Reproductive history
Assessment of reproductive history included self-reported age at menarche, number of pregnancies, history of breastfeeding, and menopausal status. Age at menarche was categorized to evaluate the extremes of the distribution relative to a referent group whose menarche was between 11 and 14 years, inclusive. The number of pregnancies was calculated as the sum of all a woman’s pregnancies of at least 6 months’ duration and categorized as 0, 1, 2, 3, and 4 or greater. Women who had had at least one pregnancy reported whether they had ever breastfed. Number of pregnancies and history of ever breastfeeding were modeled as summary measures with one value to represent the entire 6-year period.
Menstrual status was defined, based on each woman’s self-report of the frequency of menstrual bleeds per year, self-report of gynecological surgery, and treatment with chemotherapy. Medical records were reviewed for 70% of the surgical cases, and, of these, confirmation of self-report occurred for 73% of single oophorectomies, 78% of hysterectomies, and 88% of double oophorectomies. Women were classified as premenopausal if they reported at least nine menstrual bleeds annually. Also classified as premenopausal were women reporting fewer than nine annual menstrual bleeds that could be explained by pregnancy, breast-feeding, single oophorectomy, use of a hormonal preparation that suppresses bleeding, or the use of fertility drugs with resumption of regular menses. Women who had undergone hysterectomies were considered as premenopausal if they had retained at least one ovary (n=9). Otherwise, women reporting fewer than nine menstrual bleeds per year were classified as having irregular menses. Women were classified as postmenopausal if they reported the absence of a menstrual bleed for a 12-month period or a history of bilateral oophorectomy.

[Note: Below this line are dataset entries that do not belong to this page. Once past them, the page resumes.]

Definition extract_error_code (result : option PGresult) : option ErrorCode :=
  match result with
  | None => Some (fatal FatalErrorCode.UnexpectedState)
  | Some r =>
      if is_success_status (status r) then None else
      match diag_sqlstate r with Some s => map_sqlstate s | None => map_exec_status (status r) end
  end.

Inductive ConnStatusType :=
| CONNECTION_OK | CONNECTION_BAD | CONNECTION_STARTED | CONNECTION_MADE | CONNECTION_AWAITING_RESPONSE | CONNECTION_AUTH_OK
| CONNECTION_SETENV | CONNECTION_SSL_STARTUP | CONNECTION_NEEDED | CONNECTION_CHECK_WRITABLE | CONNECTION_CONSUME
| CONNECTION_GSS_STARTUP | CONNECTION_CHECK_TARGET | CONNECTION_CHECK_STANDBY | CONNECTION_ALLOCATED
| CONNECTION_AUTHENTICATING | CONNECTION_other (n : N).

#[global] Instance conn_status_eq_dec : EqDecision ConnStatusType.
Proof. solve_decision. Defined.

(** What [PQstatus] and [PQerrorMessage] answer. *)
Record PGconn := { conn_status : ConnStatusType; conn_error : option bytes }.

Definition extract_connection_error (conn : option PGconn) : ErrorContext :=
  match conn with
  | None => error_context (client ClientErrorCode.NotConnected)
  | Some c =>
      {| code := if bool_decide (conn_status c = CONNECTION_BAD) then server ServerErrorCode.ConnectionLost
                 else server ServerErrorCode.RuntimeError;
         sqlstate := [];
         message := match conn_error c with Some (ch :: m) => ch :: m | _ => B "Unknown connection error" end;
         detail := []; hint := []; context := []; position := None |}
  end.

Definition check_connection (conn : option PGconn) : ErrorCode :=
  match conn with
  | None => client ClientErrorCode.NotConnected
  | Some c =>
      match conn_status c with
      | CONNECTION_OK => success
      | CONNECTION_BAD => server ServerErrorCode.ConnectionLost
      | CONNECTION_other _ => fatal FatalErrorCode.UnexpectedState
      | _ => client ClientErrorCode.InvalidState
      end
  end.

(** ** The exception hierarchy

    The classes of db_exceptions.hpp, their bases and their overrides of the two virtual
    functions. *)
Module Exceptions.
Inductive t :=
  | database_exception | client_error | invalid_argument_error | syntax_error | invalid_parameter_error
  | type_mismatch_error | null_conversion_error | configuration_error | connection_string_error
  | authentication_error | server_error | runtime_error | connection_error | connection_lost_error
  | connection_timeout_error | deadlock_error | lock_timeout_error | constraint_error | unique_violation_error
  | foreign_key_violation_error | check_violation_error | not_null_violation_error | data_error
  | data_too_long_error | numeric_overflow_error | division_by_zero_error | access_error
  | permission_denied_error | object_not_found_error | resource_error | out_of_memory_error | disk_full_error
  | too_many_connections_error | fatal_error | internal_error | corruption_error.

#[global] Instance exception_eq_dec : EqDecision t.
Proof. solve_decision. Defined.

Definition all : list t :=
  [database_exception; client_error; invalid_argument_error; syntax_error; invalid_parameter_error;
  type_mismatch_error; null_conversion_error; configuration_error; connection_string_error;
  authentication_error; server_error; runtime_error; connection_error; connection_lost_error;
  connection_timeout_error; deadlock_error; lock_timeout_error; constraint_error; unique_violation_error;
  foreign_key_violation_error; check_violation_error; not_null_violation_error; data_error;
  data_too_long_error; numeric_overflow_error; division_by_zero_error; access_error; permission_denied_error;
  object_not_found_error; resource_error; out_of_memory_error; disk_full_error; too_many_connections_error;
  fatal_error; internal_error; corruption_error].

#[global] Instance exception_finite : Finite t.
Proof. refine {| enum := all |}; [by apply (bool_decide_unpack _)|by intros []; apply (bool_decide_unpack _)]. Defined.

Definition base (c : t) : option t :=
  match c with
  | database_exception => None
  | client_error | server_error | fatal_error => Some database_exception
  | invalid_argument_error | configuration_error => Some client_error
  | syntax_error | invalid_parameter_error | type_mismatch_error
  | null_conversion_error => Some invalid_argument_error
  | connection_string_error | authentication_error => Some configuration_error
  | runtime_error | constraint_error | data_error | access_error | resource_error => Some server_error
  | connection_error | deadlock_error | lock_timeout_error => Some runtime_error
  | connection_lost_error | connection_timeout_error => Some connection_error
  | unique_violation_error | foreign_key_violation_error | check_violation_error
  | not_null_violation_error => Some constraint_error
  | data_too_long_error | numeric_overflow_error | division_by_zero_error => Some data_error
  | permission_denied_error | object_not_found_error => Some access_error
  | out_of_memory_error | disk_full_error | too_many_connections_error => Some resource_error
  | internal_error | corruption_error => Some fatal_error
  end.

(** The bases of a class, itself first: the chain a virtual call looks through. *)
Fixpoint chain (fuel : nat) (c : t) : list t :=
  c :: match fuel, base c with S fuel, Some b => chain fuel b | _, _ => [] end.

Definition bases (c : t) : list t := chain 4 c.

Definition overrides_retryable (c : t) : option bool :=
  match c with database_exception => Some false | runtime_error | resource_error => Some true | _ => None end.

Definition is_retryable (c : t) : bool := default false (head (omap overrides_retryable (bases c))).

(** Pure virtual in the root, overridden by every other class. *)
Definition category (c : t) : option bytes :=
  B <$> match c with
    | database_exception => None
    | client_error => Some "client"
    | invalid_argument_error => Some "client.invalid_argument"
    | syntax_error => Some "client.invalid_argument.syntax"
    | invalid_parameter_error => Some "client.invalid_argument.parameter"
    | type_mismatch_error => Some "client.invalid_argument.type"
    | null_conversion_error => Some "client.invalid_argument.null_conversion"
    | configuration_error => Some "client.configuration"
    | connection_string_error => Some "client.configuration.connection_string"
    | authentication_error => Some "client.configuration.auth"
    | server_error => Some "server"
    | runtime_error => Some "server.runtime"
    | connection_error => Some "server.runtime.connection"
    | connection_lost_error => Some "server.runtime.connection.lost"
    | connection_timeout_error => Some "server.runtime.connection.timeout"
    | deadlock_error => Some "server.runtime.deadlock"
    | lock_timeout_error => Some "server.runtime.lock_timeout"
    | constraint_error => Some "server.constraint"
    | unique_violation_error => Some "server.constraint.unique"
    | foreign_key_violation_error => Some "server.constraint.foreign_key"
    | check_violation_error => Some "server.constraint.check"
    | not_null_violation_error => Some "server.constraint.not_null"
    | data_error => Some "server.data"
    | data_too_long_error => Some "server.data.too_long"
    | numeric_overflow_error => Some "server.data.overflow"
    | division_by_zero_error => Some "server.data.division_by_zero"
    | access_error => Some "server.access"
    | permission_denied_error => Some "server.access.permission"
    | object_not_found_error => Some "server.access.not_found"
    | resource_error => Some "server.resource"
    | out_of_memory_error => Some "server.resource.memory"
    | disk_full_error => Some "server.resource.disk"
    | too_many_connections_error => Some "server.resource.connections"
    | fatal_error => Some "fatal"
    | internal_error => Some "fatal.internal"
    | corruption_error => Some "fatal.corruption"
    end%string.

End Exceptions.

(** ** Well-formed codes

    The codes a constructor of [ErrorCode] can build; the stored value then names an
    enumerator, so no [static_cast] back leaves the enum. *)
Inductive constructed : ErrorCode -> Prop :=
| constructed_success : constructed success
| constructed_client c : constructed (client c)
| constructed_server c : constructed (server c)
| constructed_fatal c : constructed (fatal c).
#[export] Hint Constructors constructed : core.

Lemma client_of_to c : ClientErrorCode.of_u16 (ClientErrorCode.to_u16 c) = Some c.
Proof. by destruct c. Qed.
Lemma server_of_to c : ServerErrorCode.of_u16 (ServerErrorCode.to_u16 c) = Some c.
Proof. by destruct c. Qed.
Lemma fatal_of_to c : FatalErrorCode.of_u16 (FatalErrorCode.to_u16 c) = Some c.
Proof. by destruct c. Qed.

#[export] Instance client_to_inj : Inj (=) (=) ClientErrorCode.to_u16.
Proof. intros a b H. apply (inj Some). by rewrite <- !client_of_to, H. Qed.
#[export] Instance server_to_inj : Inj (=) (=) ServerErrorCode.to_u16.
Proof. intros a b H. apply (inj Some). by rewrite <- !server_of_to, H. Qed.
#[export] Instance fatal_to_inj : Inj (=) (=) FatalErrorCode.to_u16.
Proof. intros a b H. apply (inj Some). by rewrite <- !fatal_of_to, H. Qed.

#[export] Instance client_inj : Inj (=) (=) client.
Proof. intros a b [= H]. by apply (inj ClientErrorCode.to_u16). Qed.
#[export] Instance server_inj : Inj (=) (=) server.
Proof. intros a b [= H]. by apply (inj ServerErrorCode.to_u16). Qed.
#[export] Instance fatal_inj : Inj (=) (=) fatal.
Proof. intros a b [= H]. by apply (inj FatalErrorCode.to_u16). Qed.

(** The printed names tell the enumerators of one enum apart. *)
#[export] Instance client_string_inj : Inj (=) (=) ClientErrorCode.to_string.
Proof. intros a b. revert b a. by apply (bool_decide_unpack _); vm_compute. Qed.
#[export] Instance server_string_inj : Inj (=) (=) ServerErrorCode.to_string.
Proof. intros a b. revert b a. by apply (bool_decide_unpack _); vm_compute. Qed.
#[export] Instance fatal_string_inj : Inj (=) (=) FatalErrorCode.to_string.
Proof. intros a b. revert b a. by apply (bool_decide_unpack _); vm_compute. Qed.

Lemma error_code_eqb_spec a b : error_code_eqb a b = true <-> a = b.
Proof.
  unfold error_code_eqb. rewrite andb_true_iff, bool_decide_eq_true, N.eqb_eq.
  split; [destruct a, b; cbn; intros []; by subst|by intros ->].
Qed.

Lemma as_client_self c : as_client_error (client c) = Some c.
Proof. apply client_of_to. Qed.
Lemma as_server_self c : as_server_error (server c) = Some c.
Proof. apply server_of_to. Qed.
Lemma as_fatal_self c : as_fatal_error (fatal c) = Some c.
Proof. apply fatal_of_to. Qed.

Lemma typed_access e : constructed e ->
  (forall c, as_client_error e = Some c <-> e = client c) /\ (forall c, as_server_error e = Some c <-> e = server c) /\
  (forall c, as_fatal_error e = Some c <-> e = fatal c).
Proof.
  intros []; split_and!; intros d; rewrite ?as_client_self, ?as_server_self, ?as_fatal_self; split; intros H;
    try discriminate H; by simplify_eq.
Qed.

Lemma typed_equality e : constructed e ->
  (forall c, eq_client e c = true <-> e = client c) /\ (forall c, eq_server e c = true <-> e = server c) /\
  (forall c, eq_fatal e c = true <-> e = fatal c).
Proof.
  intros He. split_and!; intros c; unfold eq_client, eq_server, eq_fatal, is_client_error, is_server_error, is_fatal_error;
    rewrite andb_true_iff, bool_decide_eq_true, N.eqb_eq; (split; [|by intros ->]);
    intros [? ?]; destruct e; by simplify_eq/=.
Qed.

Lemma names_defined e : constructed e -> exists n d, name e = Some n /\ description e = Some d /\ n <> [] /\ d <> [].
Proof. intros [|[]|[]|[]]; do 2 eexists; split_and!; done. Qed.

Lemma client_name c : name (client c) = Some (ClientErrorCode.to_string c).
Proof. by destruct c. Qed.
Lemma server_name c : name (server c) = Some (ServerErrorCode.to_string c).
Proof. by destruct c. Qed.
Lemma fatal_name c : name (fatal c) = Some (FatalErrorCode.to_string c).
Proof. by destruct c. Qed.

Lemma name_inj_in e e' : constructed e -> constructed e' -> category e = category e' -> name e = name e' -> e = e'.
Proof.
  intros [] [] Hc; try done; rewrite ?client_name, ?server_name, ?fatal_name; intros H;
    f_equal; by apply (inj Some), (inj _) in H.
Qed.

Menstrual status was modeled as a time-varying covariate in repeated measures regression models.
Dietary information
At each of the four consecutive interviews between 1992 and 1993 and 1995 and 1996, dietary information was collected by use of the Block-NCI Health, History, and Habits Questionnaire [27]. The usual quantities of calcium (milligrams), vitamin A (international units), vitamin C (milligrams), sodium (milligrams), protein (grams) and total energy (kilocalories) intake per day were calculated via DIETSYS [28]. Energy values were calculated after we had excluded the contribution from alcohol consumption. Dietary vitamin D (IU) intake per day was calculated from reported frequencies of fortified cereal, milk, liver, liverwurst, and fish consumption, assuming a medium serving size and from values of vitamin D content from a nutrient reference [29]. Depending on the year, data from between 55 and 73 cases were excluded from the dietary analysis because too few foods or too few calories were reported according to data checking standards. Nutrients and energy were modeled as time-varying covariates in the repeated measures regressions.
Lifestyle
At each interview, current physical activity level was measured by a self-administered Stanford five-city instrument [30] based on participant recall of minutes of physical activity during the previous January and the previous July. Intensity of physical activity was expressed in METS per week with one MET defined as the energy consumed per minute of sitting at rest. Current physical activity was modeled as a time-varying covariate in repeated measures regressions. During the 1993/1994 interview we ascertained past physical activity by asking the women if they had participated in high-school sports. Past physical activity was modeled as a summary measure.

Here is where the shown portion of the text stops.